*WHAT IS BEING ASKED*: Starting at the line with "intros Hm. unfold" and going on through the line with "Lemma lookup_or_new_ne max", reproduce each line in the records below exactly and nothing more.

*RECORDS FOR THIS TASK*:
☆ ☆ ☆

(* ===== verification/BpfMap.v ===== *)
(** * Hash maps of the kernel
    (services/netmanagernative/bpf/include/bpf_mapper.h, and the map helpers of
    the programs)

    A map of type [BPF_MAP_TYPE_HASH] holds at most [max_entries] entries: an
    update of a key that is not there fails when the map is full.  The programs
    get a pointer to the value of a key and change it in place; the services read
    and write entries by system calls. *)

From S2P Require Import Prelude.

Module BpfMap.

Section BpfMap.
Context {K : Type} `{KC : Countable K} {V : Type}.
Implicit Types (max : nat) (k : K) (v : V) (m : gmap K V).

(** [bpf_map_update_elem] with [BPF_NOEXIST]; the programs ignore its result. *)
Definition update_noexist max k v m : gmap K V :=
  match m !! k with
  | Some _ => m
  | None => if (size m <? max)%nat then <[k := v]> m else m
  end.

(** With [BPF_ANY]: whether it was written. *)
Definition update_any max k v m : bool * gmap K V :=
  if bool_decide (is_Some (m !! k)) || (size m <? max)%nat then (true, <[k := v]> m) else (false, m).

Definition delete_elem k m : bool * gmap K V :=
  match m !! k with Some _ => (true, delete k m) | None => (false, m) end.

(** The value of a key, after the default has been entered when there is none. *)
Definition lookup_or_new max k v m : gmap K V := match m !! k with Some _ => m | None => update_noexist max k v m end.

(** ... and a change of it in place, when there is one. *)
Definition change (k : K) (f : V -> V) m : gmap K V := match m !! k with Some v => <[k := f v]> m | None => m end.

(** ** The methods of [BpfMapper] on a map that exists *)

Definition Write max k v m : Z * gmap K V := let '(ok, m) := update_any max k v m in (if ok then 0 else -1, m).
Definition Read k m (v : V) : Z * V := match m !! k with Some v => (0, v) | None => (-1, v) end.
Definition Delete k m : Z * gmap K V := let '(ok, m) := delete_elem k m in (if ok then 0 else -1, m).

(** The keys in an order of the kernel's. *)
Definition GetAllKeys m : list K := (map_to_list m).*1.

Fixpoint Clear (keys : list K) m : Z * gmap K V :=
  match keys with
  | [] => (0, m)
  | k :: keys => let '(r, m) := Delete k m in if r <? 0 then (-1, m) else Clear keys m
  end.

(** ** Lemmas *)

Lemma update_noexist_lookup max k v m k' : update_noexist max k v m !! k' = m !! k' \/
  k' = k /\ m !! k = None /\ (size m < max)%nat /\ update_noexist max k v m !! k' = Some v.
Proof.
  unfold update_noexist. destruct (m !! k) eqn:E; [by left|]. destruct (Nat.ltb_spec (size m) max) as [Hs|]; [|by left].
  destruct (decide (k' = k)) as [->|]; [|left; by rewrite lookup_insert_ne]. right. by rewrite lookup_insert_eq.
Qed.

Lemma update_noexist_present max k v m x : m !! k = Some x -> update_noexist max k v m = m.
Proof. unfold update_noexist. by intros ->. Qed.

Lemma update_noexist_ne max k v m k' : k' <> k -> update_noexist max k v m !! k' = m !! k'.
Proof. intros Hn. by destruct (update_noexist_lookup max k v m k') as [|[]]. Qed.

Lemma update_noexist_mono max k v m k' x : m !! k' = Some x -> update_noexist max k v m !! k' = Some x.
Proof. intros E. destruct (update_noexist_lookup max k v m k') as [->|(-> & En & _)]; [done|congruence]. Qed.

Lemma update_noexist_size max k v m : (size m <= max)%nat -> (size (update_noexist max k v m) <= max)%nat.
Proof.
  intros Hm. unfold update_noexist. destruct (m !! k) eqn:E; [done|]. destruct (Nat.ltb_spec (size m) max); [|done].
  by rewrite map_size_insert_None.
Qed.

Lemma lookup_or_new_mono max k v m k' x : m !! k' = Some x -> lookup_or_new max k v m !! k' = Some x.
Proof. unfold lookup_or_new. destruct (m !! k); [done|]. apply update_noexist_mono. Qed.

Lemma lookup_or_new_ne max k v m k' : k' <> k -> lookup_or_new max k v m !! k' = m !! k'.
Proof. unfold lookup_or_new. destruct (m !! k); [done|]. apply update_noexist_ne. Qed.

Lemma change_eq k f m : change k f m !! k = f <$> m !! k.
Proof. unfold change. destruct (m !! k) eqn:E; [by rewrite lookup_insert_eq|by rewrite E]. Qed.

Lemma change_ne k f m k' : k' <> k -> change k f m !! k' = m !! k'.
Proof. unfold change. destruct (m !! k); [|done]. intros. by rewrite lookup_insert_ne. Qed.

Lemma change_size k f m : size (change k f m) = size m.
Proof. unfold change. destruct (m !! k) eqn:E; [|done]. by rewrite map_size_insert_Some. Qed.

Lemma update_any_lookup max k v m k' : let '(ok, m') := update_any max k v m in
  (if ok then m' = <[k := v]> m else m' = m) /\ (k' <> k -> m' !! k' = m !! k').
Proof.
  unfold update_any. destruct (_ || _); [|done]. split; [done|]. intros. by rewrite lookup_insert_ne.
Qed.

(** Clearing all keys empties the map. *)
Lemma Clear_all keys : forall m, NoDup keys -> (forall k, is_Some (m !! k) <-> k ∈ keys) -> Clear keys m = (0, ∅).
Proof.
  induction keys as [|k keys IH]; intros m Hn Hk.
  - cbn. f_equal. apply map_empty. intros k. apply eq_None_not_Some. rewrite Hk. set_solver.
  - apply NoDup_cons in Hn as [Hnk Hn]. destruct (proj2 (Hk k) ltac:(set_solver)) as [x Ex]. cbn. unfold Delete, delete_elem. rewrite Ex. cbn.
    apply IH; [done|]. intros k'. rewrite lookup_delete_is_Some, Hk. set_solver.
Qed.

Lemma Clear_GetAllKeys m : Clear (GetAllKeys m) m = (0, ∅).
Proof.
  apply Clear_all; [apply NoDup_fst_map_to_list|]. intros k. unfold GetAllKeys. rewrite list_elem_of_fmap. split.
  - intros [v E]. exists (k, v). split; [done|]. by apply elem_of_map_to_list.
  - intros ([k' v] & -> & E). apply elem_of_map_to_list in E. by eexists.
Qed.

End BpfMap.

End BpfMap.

☆ ☆ ☆

*RESPONSE TO THIS TASK*:
  intros Hm. unfold update_noexist. destruct (m !! k) eqn:E; [done|]. destruct (Nat.ltb_spec (size m) max); [|done].
  by rewrite map_size_insert_None.
Qed.

Lemma lookup_or_new_mono max k v m k' x : m !! k' = Some x -> lookup_or_new max k v m !! k' = Some x.
Proof. unfold lookup_or_new. destruct (m !! k); [done|]. apply update_noexist_mono. Qed.

Lemma lookup_or_new_ne max k v m k' : k' <> k -> lookup_or_new max k v m !! k' = m !! k'.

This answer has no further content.